__AIM OF THE TASK__.
In the data that follows, count each line holding the string "gmap"; answer with the number only.

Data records
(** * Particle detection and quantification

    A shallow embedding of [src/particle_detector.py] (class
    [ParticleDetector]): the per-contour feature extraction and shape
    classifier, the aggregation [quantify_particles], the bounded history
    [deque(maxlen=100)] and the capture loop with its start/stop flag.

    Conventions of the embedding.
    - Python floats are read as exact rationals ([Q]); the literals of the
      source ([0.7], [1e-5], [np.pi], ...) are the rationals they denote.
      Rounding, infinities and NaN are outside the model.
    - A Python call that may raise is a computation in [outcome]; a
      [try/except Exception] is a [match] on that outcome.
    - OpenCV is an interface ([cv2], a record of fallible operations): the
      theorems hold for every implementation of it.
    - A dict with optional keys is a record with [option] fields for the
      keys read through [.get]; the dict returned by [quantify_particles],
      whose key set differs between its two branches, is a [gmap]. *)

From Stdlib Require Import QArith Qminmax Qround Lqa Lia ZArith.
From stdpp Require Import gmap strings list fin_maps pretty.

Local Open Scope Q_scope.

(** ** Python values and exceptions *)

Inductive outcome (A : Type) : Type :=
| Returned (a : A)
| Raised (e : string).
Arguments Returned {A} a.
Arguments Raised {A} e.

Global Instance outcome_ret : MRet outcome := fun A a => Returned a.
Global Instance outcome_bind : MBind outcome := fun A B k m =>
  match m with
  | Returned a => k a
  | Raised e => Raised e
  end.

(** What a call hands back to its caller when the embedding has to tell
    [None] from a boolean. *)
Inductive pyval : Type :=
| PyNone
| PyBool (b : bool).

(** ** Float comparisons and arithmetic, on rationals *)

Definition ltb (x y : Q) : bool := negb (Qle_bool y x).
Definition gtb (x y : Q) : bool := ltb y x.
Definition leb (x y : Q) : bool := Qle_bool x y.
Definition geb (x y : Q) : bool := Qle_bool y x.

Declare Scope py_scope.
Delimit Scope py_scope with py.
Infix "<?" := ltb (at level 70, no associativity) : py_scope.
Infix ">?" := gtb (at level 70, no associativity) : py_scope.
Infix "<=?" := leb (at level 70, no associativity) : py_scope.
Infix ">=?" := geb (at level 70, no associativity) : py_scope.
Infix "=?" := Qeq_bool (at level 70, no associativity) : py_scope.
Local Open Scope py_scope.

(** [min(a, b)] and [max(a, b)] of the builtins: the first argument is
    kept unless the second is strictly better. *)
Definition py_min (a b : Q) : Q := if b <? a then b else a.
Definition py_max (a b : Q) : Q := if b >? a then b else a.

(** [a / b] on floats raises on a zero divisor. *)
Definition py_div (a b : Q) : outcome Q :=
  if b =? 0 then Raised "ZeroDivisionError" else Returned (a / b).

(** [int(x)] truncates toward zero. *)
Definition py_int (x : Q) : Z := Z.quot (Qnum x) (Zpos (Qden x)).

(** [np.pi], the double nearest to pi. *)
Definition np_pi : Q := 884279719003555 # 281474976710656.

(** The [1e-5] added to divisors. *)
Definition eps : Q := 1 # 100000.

--

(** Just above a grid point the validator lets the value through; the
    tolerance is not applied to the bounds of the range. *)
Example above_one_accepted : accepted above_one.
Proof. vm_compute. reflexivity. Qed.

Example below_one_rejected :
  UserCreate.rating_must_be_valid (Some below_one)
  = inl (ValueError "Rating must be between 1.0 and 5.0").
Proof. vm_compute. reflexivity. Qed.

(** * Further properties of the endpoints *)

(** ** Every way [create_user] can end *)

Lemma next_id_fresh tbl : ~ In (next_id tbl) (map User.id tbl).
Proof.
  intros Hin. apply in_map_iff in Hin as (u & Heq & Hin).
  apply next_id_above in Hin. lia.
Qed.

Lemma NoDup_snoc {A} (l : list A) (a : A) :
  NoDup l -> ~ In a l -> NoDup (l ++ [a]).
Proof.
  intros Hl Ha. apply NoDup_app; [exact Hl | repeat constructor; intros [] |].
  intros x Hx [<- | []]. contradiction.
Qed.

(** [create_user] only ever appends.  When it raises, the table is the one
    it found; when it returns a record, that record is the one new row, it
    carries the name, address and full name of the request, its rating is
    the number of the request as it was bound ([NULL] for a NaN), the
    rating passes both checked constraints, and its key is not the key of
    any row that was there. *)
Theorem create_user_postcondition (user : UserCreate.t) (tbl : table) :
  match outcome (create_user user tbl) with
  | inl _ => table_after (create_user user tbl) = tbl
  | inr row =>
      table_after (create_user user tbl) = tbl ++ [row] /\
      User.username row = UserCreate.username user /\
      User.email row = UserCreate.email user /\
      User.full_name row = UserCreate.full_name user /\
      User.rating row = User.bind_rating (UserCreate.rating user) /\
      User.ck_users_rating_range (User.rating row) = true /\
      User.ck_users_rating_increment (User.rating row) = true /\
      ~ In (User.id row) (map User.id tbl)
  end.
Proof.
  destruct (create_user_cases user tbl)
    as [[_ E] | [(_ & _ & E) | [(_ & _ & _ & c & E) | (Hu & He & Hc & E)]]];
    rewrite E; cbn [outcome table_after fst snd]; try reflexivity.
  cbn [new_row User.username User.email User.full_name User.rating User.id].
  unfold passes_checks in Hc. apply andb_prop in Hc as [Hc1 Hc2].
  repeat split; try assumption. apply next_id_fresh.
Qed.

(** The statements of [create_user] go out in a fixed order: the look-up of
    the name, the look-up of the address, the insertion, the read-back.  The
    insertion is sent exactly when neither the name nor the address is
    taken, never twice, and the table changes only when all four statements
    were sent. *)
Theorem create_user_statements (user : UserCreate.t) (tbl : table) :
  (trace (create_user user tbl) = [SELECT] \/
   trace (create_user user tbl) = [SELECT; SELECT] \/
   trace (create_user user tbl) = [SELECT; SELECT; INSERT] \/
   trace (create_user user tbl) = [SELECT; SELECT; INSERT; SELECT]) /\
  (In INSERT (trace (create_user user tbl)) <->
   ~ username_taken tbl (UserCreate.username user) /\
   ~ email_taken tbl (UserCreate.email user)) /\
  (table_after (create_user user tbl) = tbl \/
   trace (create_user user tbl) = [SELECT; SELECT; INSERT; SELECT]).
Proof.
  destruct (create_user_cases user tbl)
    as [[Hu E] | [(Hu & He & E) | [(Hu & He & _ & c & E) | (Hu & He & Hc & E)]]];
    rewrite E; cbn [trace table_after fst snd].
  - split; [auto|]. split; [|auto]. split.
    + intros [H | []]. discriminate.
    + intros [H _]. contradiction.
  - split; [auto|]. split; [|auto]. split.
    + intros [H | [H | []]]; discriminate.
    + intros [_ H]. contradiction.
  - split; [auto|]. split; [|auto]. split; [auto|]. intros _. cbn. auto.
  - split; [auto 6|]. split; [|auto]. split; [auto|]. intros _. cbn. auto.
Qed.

__ANSWER SECTION__.
2